(Entries shown)

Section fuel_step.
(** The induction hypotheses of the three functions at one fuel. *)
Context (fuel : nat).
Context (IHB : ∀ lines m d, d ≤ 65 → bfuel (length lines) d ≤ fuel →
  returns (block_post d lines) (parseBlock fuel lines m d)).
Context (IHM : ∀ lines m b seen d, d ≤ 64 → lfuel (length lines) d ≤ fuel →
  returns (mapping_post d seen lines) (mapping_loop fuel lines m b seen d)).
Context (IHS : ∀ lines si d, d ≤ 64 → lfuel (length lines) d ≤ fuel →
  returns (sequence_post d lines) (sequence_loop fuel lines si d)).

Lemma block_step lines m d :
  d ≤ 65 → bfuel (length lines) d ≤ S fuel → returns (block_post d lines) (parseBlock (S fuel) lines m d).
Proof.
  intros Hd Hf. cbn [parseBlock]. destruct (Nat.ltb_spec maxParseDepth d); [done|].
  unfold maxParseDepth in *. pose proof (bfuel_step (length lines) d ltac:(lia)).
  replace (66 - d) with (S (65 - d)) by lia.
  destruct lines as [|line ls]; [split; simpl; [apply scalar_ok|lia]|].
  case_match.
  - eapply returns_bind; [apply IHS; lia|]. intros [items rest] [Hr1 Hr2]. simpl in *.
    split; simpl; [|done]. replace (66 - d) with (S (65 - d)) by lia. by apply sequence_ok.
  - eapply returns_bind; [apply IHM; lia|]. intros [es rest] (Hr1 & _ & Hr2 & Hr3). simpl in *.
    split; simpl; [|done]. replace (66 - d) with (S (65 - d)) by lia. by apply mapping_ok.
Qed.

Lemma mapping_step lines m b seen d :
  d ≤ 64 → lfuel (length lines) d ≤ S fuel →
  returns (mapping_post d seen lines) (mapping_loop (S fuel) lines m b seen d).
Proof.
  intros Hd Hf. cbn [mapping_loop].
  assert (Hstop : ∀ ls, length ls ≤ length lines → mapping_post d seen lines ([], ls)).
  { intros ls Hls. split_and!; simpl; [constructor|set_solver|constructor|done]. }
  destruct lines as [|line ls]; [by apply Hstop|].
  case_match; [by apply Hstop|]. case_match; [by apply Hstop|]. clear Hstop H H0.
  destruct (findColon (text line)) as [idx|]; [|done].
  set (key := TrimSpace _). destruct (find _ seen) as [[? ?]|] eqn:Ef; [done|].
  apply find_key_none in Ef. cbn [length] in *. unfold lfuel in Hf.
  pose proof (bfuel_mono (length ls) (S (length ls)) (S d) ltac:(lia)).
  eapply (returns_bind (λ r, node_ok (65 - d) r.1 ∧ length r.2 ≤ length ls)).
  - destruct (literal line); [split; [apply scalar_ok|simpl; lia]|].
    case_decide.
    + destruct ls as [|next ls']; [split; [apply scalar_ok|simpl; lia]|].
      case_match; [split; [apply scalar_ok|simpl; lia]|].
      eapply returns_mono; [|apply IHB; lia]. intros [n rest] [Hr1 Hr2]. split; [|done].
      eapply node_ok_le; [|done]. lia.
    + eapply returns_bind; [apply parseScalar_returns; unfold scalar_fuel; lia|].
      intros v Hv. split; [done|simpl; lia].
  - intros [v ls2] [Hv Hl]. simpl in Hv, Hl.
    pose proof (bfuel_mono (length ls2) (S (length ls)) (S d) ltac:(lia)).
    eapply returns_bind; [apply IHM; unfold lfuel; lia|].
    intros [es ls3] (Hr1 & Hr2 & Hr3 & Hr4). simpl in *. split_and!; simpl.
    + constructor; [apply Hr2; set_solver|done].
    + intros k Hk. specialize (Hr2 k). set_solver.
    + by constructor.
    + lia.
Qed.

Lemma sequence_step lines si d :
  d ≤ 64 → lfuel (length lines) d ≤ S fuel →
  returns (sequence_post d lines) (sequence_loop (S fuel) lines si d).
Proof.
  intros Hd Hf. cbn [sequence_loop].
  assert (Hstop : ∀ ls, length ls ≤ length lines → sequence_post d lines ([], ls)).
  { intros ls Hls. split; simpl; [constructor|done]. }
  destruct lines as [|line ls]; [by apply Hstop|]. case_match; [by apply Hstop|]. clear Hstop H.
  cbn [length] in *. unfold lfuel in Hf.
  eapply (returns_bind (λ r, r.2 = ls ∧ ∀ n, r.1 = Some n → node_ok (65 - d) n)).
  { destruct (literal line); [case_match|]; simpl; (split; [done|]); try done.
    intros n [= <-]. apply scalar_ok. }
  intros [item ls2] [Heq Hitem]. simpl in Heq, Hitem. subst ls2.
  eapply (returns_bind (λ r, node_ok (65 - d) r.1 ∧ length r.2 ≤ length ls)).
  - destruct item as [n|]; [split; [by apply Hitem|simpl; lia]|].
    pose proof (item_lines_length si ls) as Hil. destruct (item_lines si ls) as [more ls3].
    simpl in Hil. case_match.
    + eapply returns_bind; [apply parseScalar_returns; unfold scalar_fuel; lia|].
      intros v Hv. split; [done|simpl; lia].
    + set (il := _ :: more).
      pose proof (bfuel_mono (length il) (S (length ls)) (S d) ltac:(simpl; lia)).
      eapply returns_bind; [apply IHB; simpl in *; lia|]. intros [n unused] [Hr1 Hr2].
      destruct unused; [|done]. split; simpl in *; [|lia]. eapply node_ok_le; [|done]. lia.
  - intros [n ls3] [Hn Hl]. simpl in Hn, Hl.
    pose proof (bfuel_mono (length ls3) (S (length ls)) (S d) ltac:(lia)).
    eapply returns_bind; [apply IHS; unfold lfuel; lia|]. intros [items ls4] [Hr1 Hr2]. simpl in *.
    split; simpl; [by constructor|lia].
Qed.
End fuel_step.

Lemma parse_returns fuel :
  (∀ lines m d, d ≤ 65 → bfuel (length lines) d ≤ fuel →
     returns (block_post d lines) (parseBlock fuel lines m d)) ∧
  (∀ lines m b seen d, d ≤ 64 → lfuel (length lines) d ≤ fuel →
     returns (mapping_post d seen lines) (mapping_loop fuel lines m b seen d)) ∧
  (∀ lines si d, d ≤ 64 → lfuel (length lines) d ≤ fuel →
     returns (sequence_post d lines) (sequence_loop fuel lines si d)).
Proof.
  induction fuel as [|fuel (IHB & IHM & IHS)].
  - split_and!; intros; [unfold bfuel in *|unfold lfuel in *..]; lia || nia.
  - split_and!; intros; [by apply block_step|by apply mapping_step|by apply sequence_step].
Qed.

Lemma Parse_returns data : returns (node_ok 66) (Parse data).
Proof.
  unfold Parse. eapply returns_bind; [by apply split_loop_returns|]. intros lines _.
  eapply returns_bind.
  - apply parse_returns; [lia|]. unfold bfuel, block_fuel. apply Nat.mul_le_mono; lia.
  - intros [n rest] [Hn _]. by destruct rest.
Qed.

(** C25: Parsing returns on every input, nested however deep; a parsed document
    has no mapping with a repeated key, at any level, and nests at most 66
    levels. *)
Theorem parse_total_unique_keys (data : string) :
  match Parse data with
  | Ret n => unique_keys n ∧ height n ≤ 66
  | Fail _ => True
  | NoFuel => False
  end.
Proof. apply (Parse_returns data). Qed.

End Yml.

(End Entries shown)

* **Problem details**:
All that belongs in your answer is the stretch of entries above from the line with "case_match; [split; [apply" through the line with "- intros [v ls2] [Hv Hl]. simpl in Hv, Hl.", printed exactly.

* **Expected answer**:
      case_match; [split; [apply scalar_ok|simpl; lia]|].
      eapply returns_mono; [|apply IHB; lia]. intros [n rest] [Hr1 Hr2]. split; [|done].
      eapply node_ok_le; [|done]. lia.
    + eapply returns_bind; [apply parseScalar_returns; unfold scalar_fuel; lia|].
      intros v Hv. split; [done|simpl; lia].
  - intros [v ls2] [Hv Hl]. simpl in Hv, Hl.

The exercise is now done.